貴方、馬鹿ですね?

第1話 リケジョと呼ぶなと言う女

水無月みなづき、俺にノート見せてくれ!!」


「は?なんで?」


「俺、『理数数学I』で、すでに赤点とってんの」


「知ってる。それで?」


「水無月、めっちゃリケジョじゃん?」


「そう言うの、やめて欲しいんだけど」


「え?なんで?」


「貴方、馬鹿でしょ」


「はぁ!?なんちゅー言い方を…!!」


「篠原くん。私は、リケジョじゃないよ。私の得意とする科目は、確かに理系が多い。でも、決して文系と呼ばれる分野でも劣っているわけじゃない」


「あ…それでいいから…ノー」


あらたが、また、ノートの催促をしようとした時。


「私は、現代文、古文、漢文、公民、世界史、日本史、地理、現代社会、倫理、政治、経済…そのどれにおいても、好成績を残してる。解る?私は、決して、『リケジョ』ではないの」


「…………あ、そ…ですか…」


並びたてられた、科目の数にさえ、新はついていけていない。それでも、茉白ましろは続ける。


「それに、リケジョと言うのは、まるで、女性が理系には向いていないような言葉。失礼極まりないよ。解る?篠原くん」


「解った!!俺が悪かった!!全問正解者様!!俺にノートを…!!」


「貴方、馬鹿ですか?」


「…」


新は、口をポカーンと空け、げんなりした。


「何をもってして、私を『全問正解者』などと呼べるの?私でも、全問正解はさすがに無理。だって、人には、必ず欠点も得手不得手も向き不向きもあるの。私が、リケジョと呼ばないで、と言ったのは、別に私が完全無欠だから、と言う理由じゃない」


「そう…か…。じゃあ、これでどうだ!」


新が、くわっ!と、口を開く。


「入試トップで入った、水無月茉白様!俺に、ノートを見せてくれ!!」


「…貴方、本当に馬鹿ですね?」


「…」


新に、もう下手に出ている我慢は出来なかった。


「水無月!!俺は馬鹿だけど!!人を馬鹿にするやつはもっと馬鹿だぞ!!」


「…そうね。でも、私は貴方を馬鹿にしたつもりはないよ」


「な!だって!お前、何度も何度も俺のこと『馬鹿でしょ』とか『馬鹿ですか?』とか『馬鹿ですね?』とかさんざん言ったじゃんよぉ!!!」


新は叫んだ。ここは、普通の教室の中なのに。自分の馬鹿さをクラス中にアピールしているようなものだ。
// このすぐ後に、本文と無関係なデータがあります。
Lemma appointment_access_is_uniform_witness :
  getAppointment sampleUsers [morning; noon] carol 1
  = fail (AppError "You do not have access to this appointment" 403)
  /\ getAppointment sampleUsers [morning; noon] Spec.alice 1 = ok morning.
Proof.
  destruct (appointment_access_is_uniform sampleUsers [morning; noon] carol 1%nat morning)
    as (Hread & _); [reflexivity|discriminate|].
  destruct (appointment_access_is_uniform sampleUsers [morning; noon] Spec.alice 1%nat morning)
    as (_ & _ & _ & Hown); [reflexivity|discriminate|].
  split.
  - apply Hread. split; [reflexivity|discriminate].
  - apply Hown. intros [_ H]. apply H. reflexivity.
Defined.

(** ** Cancelling *)

Lemma cancelAppointment_valid db reqUser i reason now db' a' :
  cancelAppointment db reqUser i reason now = ok (db', a') ->
  validate a' = ok tt /\ findById db' i = Some a' /\ status a' = cancelled.
Proof.
  intros H. pose proof (cancelAppointment_ok _ _ _ _ _ _ _ H) as (a & Hf & _ & Ha' & Hdb').
  unfold cancelAppointment in H. rewrite Hf in H.
  destruct (canModify reqUser a); simpl in H; [|discriminate].
  rewrite <- Ha' in H. unfold save in H.
  destruct (validate a') as [e|[]]; simpl in H; [discriminate|].
  destruct (findById_id _ _ _ Hf) as [Hid _].
  assert (Hid' : _id a' = i) by (rewrite Ha'; exact Hid).
  split; [reflexivity|]. split.
  - rewrite Hdb', <- Hid'. apply (findById_replace db a' a). now rewrite Hid'.
  - rewrite Ha'. reflexivity.
Qed.

(** Cancelling has no guard against a second cancellation: once a cancel
    went through, any permitted caller can cancel again, which restamps
    [cancelledAt] and replaces the reason. *)
Theorem cancelAppointment_again db reqUser i reason now db' a' reqUser2 reason2 now2 :
  cancelAppointment db reqUser i reason now = ok (db', a') ->
  canModify reqUser2 a' = true ->
  exists a'',
    cancelAppointment db' reqUser2 i reason2 now2 = ok (replace db' a'', a'')
    /\ Cancelled a'' now2 reason2
    /\ startTime a'' = startTime a' /\ endTime a'' = endTime a'.
Proof.
  intros H Hcan.
  destruct (cancelAppointment_valid _ _ _ _ _ _ _ H) as (V & Hf' & _).
  unfold cancelAppointment. rewrite Hf', Hcan. simpl.
  unfold save. unfold validate in *. simpl in *.
  destruct (endTime a' >? startTime a'); simpl in *; [|discriminate].
  destruct (requiredString (Appointment.reason a')); simpl in *; [|discriminate].
  eexists. split; [reflexivity|]. unfold Cancelled. simpl. repeat split.
  unfold reasonOrDefault, truthy. destruct reason2 as [r|]; [|reflexivity].
  destruct (String.eqb r EmptyString); reflexivity.
Qed.

Lemma cancelAppointment_again_witness :
  exists a'',
    cancelAppointment [morningCancelled; noon] (mkReqUser 1 role_admin) 1 (Some "moved"%string) (at_ 9 0)
    = ok (replace [morningCancelled; noon] a'', a'')
    /\ Cancelled a'' (at_ 9 0) (Some "moved"%string)
    /\ startTime a'' = startTime morningCancelled /\ endTime a'' = endTime morningCancelled.
Proof.
  apply (cancelAppointment_again [morning; noon] Spec.alice 1%nat None (at_ 8 0)
           [morningCancelled; noon] morningCancelled (mkReqUser 1%nat role_admin) (Some "moved"%string) (at_ 9 0)).
  - reflexivity.
  - reflexivity.
Defined.



(** ** The shape of the slot list *)

From Stdlib Require Import Sorted Permutation.




Lemma getAvailableSlots_members tz users db clock date slots s :
  getAvailableSlots tz users db clock (Some date) = ok slots ->
  In s slots ->
  exists hour, 9 <= hour <= 16 /\ s = templateSlot tz date hour
               /\ keeps tz (filter (onSelectedDate tz
                                      (match findActiveAdmin users with
                                       | Some u => user_id u
                                       | None => 0%nat
                                       end) date) db)
                        clock date hour = true.
Proof.
  intros H Hs. destruct (findActiveAdmin users) as [adminUser|] eqn:Hadmin.
  2: { unfold getAvailableSlots in H. rewrite Hadmin in H. discriminate. }
  rewrite (getAvailableSlots_unfold tz users db clock date adminUser Hadmin) in H.
  assert (E : forall l : list Slot, ok l = ok slots -> l = slots)
    by (intros l E; now injection E).
  apply E in H. subst slots. clear E.
  apply in_map_iff in Hs. destruct Hs as [h [<- Hh]].
  apply filter_In in Hh. destruct Hh as [Hh Hk].
  apply hours_workingHours_range in Hh.
  exists h. split; [lia|]. split; [apply slotOf_template; lia|exact Hk].
Qed.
「…篠原くん。私は、確かにそう言った。でも、それは馬鹿にしたんじゃない。貴方が本当に馬鹿だから、そう言ったの。この違いも解らない?」


「…水無月…、お前…モテないだろ…」


「篠原くん、人は、それを『馬鹿にする』と言うの」



茉白はさらっとそう言い放つと、


「じゃあ、私、美術部の牧先生に提出しなきゃいけない宿題を、今日まで忘れていたから、今から渡しに行かなくちゃ。ノートは、仲の良い男友達に見せてもらいなさい」


茉白はさっさとスケッチブックを手に取ると、教室から出て行った。